▶ [SUPPLIED RECORDS]:

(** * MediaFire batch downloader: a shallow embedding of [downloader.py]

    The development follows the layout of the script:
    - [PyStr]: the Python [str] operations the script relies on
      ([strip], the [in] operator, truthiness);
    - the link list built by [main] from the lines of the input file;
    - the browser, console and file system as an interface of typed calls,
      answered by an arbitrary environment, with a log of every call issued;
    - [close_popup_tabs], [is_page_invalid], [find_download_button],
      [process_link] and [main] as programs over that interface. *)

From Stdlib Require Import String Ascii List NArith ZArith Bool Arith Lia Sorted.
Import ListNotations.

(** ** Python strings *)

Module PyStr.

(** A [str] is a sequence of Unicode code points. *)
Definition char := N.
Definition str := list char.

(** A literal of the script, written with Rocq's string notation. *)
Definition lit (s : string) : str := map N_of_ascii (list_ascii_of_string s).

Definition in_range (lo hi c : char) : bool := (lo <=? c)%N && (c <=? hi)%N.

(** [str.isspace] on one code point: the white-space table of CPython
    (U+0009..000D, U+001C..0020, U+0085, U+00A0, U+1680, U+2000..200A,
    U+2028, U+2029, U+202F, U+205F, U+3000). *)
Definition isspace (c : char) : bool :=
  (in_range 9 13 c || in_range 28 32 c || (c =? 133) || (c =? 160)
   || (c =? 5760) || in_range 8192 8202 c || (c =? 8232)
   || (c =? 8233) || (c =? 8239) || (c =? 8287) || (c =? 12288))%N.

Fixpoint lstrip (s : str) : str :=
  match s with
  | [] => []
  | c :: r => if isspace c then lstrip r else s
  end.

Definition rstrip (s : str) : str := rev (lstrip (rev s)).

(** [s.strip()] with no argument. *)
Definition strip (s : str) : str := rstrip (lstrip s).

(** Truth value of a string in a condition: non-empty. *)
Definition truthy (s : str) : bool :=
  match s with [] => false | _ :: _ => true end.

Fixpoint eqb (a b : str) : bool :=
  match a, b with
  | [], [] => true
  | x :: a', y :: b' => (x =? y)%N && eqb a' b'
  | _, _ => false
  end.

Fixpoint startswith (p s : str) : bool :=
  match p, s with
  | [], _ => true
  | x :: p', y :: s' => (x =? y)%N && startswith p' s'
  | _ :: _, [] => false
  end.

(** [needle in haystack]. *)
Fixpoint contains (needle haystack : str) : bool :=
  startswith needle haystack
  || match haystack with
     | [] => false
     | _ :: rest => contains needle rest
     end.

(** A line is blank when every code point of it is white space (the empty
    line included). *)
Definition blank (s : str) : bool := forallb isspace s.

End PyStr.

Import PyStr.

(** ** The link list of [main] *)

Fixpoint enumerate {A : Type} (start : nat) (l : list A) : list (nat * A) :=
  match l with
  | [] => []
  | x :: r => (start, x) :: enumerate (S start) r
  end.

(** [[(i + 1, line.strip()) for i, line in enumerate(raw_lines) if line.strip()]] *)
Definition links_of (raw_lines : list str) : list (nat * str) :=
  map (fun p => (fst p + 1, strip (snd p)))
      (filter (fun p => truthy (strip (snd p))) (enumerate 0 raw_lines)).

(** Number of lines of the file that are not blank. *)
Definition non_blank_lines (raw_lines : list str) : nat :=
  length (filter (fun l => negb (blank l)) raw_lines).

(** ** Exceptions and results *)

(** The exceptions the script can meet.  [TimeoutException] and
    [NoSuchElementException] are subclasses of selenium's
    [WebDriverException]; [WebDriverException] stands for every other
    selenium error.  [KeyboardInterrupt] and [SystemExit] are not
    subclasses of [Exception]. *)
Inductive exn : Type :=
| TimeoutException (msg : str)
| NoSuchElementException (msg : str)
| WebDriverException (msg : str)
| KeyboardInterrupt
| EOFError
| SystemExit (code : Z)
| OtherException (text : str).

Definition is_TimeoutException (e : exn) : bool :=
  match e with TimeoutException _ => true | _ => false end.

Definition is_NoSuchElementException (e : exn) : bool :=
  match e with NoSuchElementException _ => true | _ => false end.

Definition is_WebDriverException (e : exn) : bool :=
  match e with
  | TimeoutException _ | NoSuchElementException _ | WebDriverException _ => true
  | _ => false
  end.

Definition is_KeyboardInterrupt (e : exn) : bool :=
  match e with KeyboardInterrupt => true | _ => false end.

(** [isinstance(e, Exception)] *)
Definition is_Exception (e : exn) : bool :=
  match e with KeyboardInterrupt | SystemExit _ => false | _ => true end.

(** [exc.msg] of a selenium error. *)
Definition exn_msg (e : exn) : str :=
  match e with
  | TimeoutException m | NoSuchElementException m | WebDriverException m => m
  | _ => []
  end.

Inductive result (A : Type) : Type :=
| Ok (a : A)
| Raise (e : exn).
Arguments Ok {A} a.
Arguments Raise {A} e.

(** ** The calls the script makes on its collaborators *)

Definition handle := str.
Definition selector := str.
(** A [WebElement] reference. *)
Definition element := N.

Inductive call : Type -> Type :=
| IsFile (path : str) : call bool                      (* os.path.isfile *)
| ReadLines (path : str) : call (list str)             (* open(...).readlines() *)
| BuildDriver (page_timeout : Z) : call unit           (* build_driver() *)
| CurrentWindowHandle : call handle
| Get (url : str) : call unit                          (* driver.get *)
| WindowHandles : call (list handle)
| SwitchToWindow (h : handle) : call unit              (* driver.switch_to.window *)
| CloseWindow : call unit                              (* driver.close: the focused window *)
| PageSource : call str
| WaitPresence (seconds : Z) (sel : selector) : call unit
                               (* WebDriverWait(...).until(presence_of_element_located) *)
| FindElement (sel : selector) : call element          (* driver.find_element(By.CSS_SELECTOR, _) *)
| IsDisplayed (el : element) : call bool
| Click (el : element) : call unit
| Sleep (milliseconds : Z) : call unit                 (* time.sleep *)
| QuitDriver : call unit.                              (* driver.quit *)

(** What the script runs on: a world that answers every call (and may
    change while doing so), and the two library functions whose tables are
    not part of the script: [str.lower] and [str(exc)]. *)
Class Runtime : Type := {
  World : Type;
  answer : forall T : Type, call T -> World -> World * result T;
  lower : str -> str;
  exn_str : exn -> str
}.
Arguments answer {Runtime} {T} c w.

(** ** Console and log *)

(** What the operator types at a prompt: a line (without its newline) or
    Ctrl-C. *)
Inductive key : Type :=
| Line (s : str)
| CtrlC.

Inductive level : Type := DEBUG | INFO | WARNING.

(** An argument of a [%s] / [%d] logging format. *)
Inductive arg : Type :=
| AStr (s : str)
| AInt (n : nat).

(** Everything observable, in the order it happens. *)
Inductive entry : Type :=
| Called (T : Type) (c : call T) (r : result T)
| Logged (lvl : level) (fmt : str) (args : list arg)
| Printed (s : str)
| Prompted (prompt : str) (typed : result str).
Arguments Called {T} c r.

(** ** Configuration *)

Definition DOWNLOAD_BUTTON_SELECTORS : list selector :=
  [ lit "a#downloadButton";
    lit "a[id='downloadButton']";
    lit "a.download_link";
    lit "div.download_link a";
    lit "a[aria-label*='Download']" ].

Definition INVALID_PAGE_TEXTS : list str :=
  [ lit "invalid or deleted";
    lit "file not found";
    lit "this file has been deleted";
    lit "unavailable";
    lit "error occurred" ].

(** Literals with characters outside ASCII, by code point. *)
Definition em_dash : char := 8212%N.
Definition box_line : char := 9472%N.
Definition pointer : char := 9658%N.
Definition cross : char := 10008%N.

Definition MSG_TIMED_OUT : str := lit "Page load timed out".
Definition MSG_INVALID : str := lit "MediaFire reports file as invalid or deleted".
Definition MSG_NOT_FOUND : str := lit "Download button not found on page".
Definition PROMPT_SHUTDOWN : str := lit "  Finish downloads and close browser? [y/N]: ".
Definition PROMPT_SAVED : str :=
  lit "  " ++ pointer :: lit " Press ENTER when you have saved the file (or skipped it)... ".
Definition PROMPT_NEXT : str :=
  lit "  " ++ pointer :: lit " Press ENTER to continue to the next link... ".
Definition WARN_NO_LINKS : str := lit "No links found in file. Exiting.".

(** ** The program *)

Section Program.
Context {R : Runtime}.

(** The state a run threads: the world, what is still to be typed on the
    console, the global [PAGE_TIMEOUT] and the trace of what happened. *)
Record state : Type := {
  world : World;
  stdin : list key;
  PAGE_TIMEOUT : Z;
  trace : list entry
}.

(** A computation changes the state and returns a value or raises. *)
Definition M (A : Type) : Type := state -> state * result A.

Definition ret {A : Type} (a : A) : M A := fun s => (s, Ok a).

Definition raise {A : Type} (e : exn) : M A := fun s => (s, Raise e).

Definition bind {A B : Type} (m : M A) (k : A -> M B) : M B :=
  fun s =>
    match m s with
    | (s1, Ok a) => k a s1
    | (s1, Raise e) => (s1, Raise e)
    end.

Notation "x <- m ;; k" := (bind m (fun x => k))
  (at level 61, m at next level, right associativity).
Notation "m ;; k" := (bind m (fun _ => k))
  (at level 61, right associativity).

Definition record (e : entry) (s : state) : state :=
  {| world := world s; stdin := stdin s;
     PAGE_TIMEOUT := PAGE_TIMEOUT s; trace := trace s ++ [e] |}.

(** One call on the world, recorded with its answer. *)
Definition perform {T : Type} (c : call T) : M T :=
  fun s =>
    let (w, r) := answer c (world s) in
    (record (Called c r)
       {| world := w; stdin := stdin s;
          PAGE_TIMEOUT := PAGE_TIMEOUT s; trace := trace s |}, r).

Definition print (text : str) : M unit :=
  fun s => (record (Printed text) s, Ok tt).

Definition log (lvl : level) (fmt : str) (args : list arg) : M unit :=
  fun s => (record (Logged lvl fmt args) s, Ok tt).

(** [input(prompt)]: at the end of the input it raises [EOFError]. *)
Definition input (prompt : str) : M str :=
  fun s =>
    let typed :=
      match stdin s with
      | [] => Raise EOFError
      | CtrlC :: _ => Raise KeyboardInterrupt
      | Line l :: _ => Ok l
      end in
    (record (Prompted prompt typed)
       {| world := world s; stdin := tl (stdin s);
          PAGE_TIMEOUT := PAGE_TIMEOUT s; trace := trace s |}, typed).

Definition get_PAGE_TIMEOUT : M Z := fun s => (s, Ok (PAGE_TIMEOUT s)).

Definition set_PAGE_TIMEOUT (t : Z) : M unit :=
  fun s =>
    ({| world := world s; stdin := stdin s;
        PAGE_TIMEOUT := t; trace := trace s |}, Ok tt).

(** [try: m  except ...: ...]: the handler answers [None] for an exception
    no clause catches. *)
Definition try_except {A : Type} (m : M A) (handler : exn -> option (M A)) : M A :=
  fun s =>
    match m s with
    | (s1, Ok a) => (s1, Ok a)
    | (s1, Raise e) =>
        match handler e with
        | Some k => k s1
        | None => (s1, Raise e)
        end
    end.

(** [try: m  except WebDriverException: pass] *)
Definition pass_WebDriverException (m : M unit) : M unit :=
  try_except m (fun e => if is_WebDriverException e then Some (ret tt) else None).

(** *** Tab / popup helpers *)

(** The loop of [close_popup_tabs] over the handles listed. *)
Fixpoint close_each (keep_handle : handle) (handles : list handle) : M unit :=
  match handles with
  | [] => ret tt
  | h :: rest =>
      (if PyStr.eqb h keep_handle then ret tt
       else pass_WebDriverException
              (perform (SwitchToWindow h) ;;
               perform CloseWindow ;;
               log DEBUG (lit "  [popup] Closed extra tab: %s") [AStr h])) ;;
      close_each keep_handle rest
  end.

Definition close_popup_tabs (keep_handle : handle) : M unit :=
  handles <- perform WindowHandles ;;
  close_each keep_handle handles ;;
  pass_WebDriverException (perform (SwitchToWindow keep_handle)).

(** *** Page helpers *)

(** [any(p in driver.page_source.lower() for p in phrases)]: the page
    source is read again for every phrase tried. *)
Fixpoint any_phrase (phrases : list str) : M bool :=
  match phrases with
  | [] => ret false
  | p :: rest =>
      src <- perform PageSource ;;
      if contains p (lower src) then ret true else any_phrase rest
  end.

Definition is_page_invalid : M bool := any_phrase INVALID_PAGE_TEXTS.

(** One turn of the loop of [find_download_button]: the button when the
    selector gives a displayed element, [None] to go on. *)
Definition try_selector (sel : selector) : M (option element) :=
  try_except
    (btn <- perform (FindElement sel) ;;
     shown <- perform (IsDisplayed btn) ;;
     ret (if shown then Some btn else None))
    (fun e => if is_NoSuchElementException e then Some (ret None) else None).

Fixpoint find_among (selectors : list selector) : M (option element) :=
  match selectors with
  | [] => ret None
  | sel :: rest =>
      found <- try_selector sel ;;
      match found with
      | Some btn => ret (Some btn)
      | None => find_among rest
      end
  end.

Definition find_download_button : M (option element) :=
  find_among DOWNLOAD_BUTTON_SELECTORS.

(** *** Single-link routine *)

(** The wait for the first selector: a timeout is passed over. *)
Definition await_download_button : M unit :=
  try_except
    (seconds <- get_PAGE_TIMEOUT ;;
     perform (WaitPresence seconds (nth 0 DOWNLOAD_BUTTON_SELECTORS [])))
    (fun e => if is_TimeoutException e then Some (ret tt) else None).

▶ [WHAT TO WORK ON]: Begin with the first line of the records and reproduce each line as is, ending with the line that holds "- the browser, console".

▶ [ANSWER BOX]:
(** * MediaFire batch downloader: a shallow embedding of [downloader.py]

    The development follows the layout of the script:
    - [PyStr]: the Python [str] operations the script relies on
      ([strip], the [in] operator, truthiness);
    - the link list built by [main] from the lines of the input file;
    - the browser, console and file system as an interface of typed calls,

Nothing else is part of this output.